• _Task details_:
Reproduce, exactly, the lines of the material below from the line containing "- eapply wp_mono;" through the line containing "eexists _, _, vs. split; [exact Hp4|].", with both end lines included and nothing else.

• _Recorded data_:
Lemma choose_backend_ok o x l s v p : fine x l s v p → wpf (choose_backend kernel o) p (λ backend p', backend_for o backend ∧ fine x l s v p').
Proof.
  intros Hp. unfold choose_backend, backend_for. destruct (String.eqb (o_backend o) "auto"); [|by apply wp_ret].
  first_by steady_Heaps. intros heaps p1 Hp1. apply wp_ret. split; [|done]. case_bool_decide; [by left|right]. by destruct (o_mask o =? 0).
Qed.
Lemma direct_cases_ok o backend l v p : fine Ledger_empty l Stats_new v p →
  wpf (_ ← DirectCase kernel strerror fuel o backend false; _ ← DirectCase kernel strerror fuel o backend true; summary) p
    (λ status p', ∃ l s vs, fine Ledger_empty l s (v ++ vs) p' ∧ vs.*1 = ["direct"; "mapping"] ∧ Forall known_status vs ∧ status = exit_status vs).
Proof.
  intros Hp. first_by DirectCase_ok. intros _ p1 (st1 & H1 & Hp1). first_by DirectCase_ok. intros _ p2 (st2 & H2 & Hp2).
  eapply wp_mono; [apply (summary_ok [("direct", st1); ("mapping", st2)]); exact Hp2| |done]. cbn beta. intros status p3 [-> Hp3].
  eexists _, _, _. split; [rewrite <-app_assoc in Hp3; exact Hp3|]. split; [done|]. split; [by apply Forall_cons; split; [|apply Forall_singleton]|done].
Qed.
Lemma run_cases_ok o l s v p : fine Ledger_empty l s v p →
  wpf (run_cases kernel strerror fuel o) p (λ status p', ∃ l s vs, fine Ledger_empty l s (v ++ vs) p' ∧ reported o status vs).
Proof.
  intros Hp. unfold run_cases. first_by choose_backend_ok. intros backend p1 [Hbk Hp1].
  eapply wp_first; [eapply steady_Write; [reflexivity|done|exact Hp1]|]. cbn beta. intros _ p2 Hp2.
  destruct (String.eqb backend "unavailable") eqn:Hu.
  { first_by Finished_ok. intros _ p3 Hp3. apply wp_ret. eexists _, _, _. split; [exact Hp3|]. exists backend. split; [done|]. left.
    unfold cases_of. rewrite Hu. split; [done|]. split; [|done]. apply Forall_singleton. unfold known_status. clear. set_solver. }
  first_by on_stats_ok. intros _ p3 Hp3. destruct (String.eqb backend "legacy-ion") eqn:Hl.
  { first_by legacy_cases_ok. intros _ p4 (vs & letters & [Hst (l4 & Hp4)] & Hids & Hch). eapply wp_mono; [eapply summary_ok; exact Hp4| |done].
    cbn beta. intros status p5 [-> Hp5]. eexists _, _, vs. split; [exact Hp5|]. exists backend. split; [done|]. left. unfold cases_of. rewrite Hu, Hl. eauto. }
  destruct (String.eqb_spec (o_cases o) EmptyString) as [Hc|Hc]; cbn [negb].
  - eapply wp_mono; [eapply direct_cases_ok; exact Hp3| |done]. cbn beta. intros status p4 (l4 & s4 & vs & Hp4 & Hids & Hst & ->).
    eexists _, _, vs. split; [exact Hp4|]. exists backend. split; [done|]. left. unfold cases_of. by rewrite Hu, Hl.
  - apply wp_ret. eexists _, _, []. rewrite app_nil_r. split; [exact Hp3|]. exists backend. split; [done|]. right.
    apply String.eqb_neq in Hu, Hl. done.
Qed.
(* ===== verification/Buffers.v ===== *)
(** * Computations on a caller's buffer

    Several functions of the sources fill a [&mut [u8]] they are given and
    return [Option].  [BufM A] is such a computation: the buffer is threaded
    through, a [None] keeps the writes made before it, and an index out of
    range panics. *)

From S2P Require Import Prelude.

(** ** Computations on a caller's buffer *)
Definition BufM (A : Type) : Type := list Z → outcome Empty_set (list Z * option A).

#[export] Instance BufM_ret : MRet BufM := λ A a buf, Ok (buf, Some a).
#[export] Instance BufM_bind : MBind BufM := λ A B f m buf,
  match m buf with
  | Ok (buf', Some a) => f a buf'
  | Ok (buf', None) => Ok (buf', None)
  | Err e => Err e
  | Panic => Panic
  | OutOfFuel => OutOfFuel
  end.

(** [return None]. *)
Definition none {A} : BufM A := λ buf, Ok (buf, None).
(** [buf.len()]. *)
Definition buf_len : BufM Z := λ buf, Ok (buf, Some (len buf)).
(** [buf[a..a + src.len()].copy_from_slice(src)]; one byte is [buf[a] = b]. *)
Definition store (a : Z) (src : list Z) : BufM () := λ buf,
  buf' ← copy_at buf a src; Ok (buf', Some tt).

(** [&buf[a..b]]. *)
Definition load (a b : Z) : BufM (list Z) := λ buf,
  s ← slice buf a b; Ok (buf, Some s).
(** A computation that does not touch the buffer. *)
Definition lift {A} (m : outcome Empty_set A) : BufM A := λ buf,
  a ← m; Ok (buf, Some a).

(** ** Running the computations *)
Lemma bind_buf_len {B} (k : Z → BufM B) buf : (buf_len ≫= k) buf = k (len buf) buf.
Proof. done. Qed.

Lemma bind_store {B} (k : () → BufM B) l rest src a :
  a = len l → len src <= len rest →
  (store a src ≫= k) (l ++ rest) = k tt ((l ++ src) ++ drop (length src) rest).
Proof.
  intros. unfold mbind, BufM_bind, store. by rewrite (copy_next (E:=Empty_set)) by done.
Qed.

Lemma bind_assoc_buf {A B C} (m : BufM A) (f : A → BufM B) (g : B → BufM C) buf :
  ((m ≫= f) ≫= g) buf = (m ≫= λ a, f a ≫= g) buf.
Proof. unfold mbind, BufM_bind. by repeat case_match; simplify_eq. Qed.

Lemma Ok_eq {A B} (x x' : A) (y y' : B) :
  x = x' → y = y' → @Ok Empty_set _ (x, Some y) = Ok (x', Some y').
Proof. by intros -> ->. Qed.

(** Starts a run at the beginning of the buffer. *)
Ltac from_start :=
  lazymatch goal with |- ?m ?b = ?r => change (m ([] ++ b) = r) end.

• _Answer box_:
  - eapply wp_mono; [eapply direct_cases_ok; exact Hp3| |done]. cbn beta. intros status p4 (l4 & s4 & vs & Hp4 & Hids & Hst & ->).
    eexists _, _, vs. split; [exact Hp4|]. exists backend. split; [done|]. left. unfold cases_of. by rewrite Hu, Hl.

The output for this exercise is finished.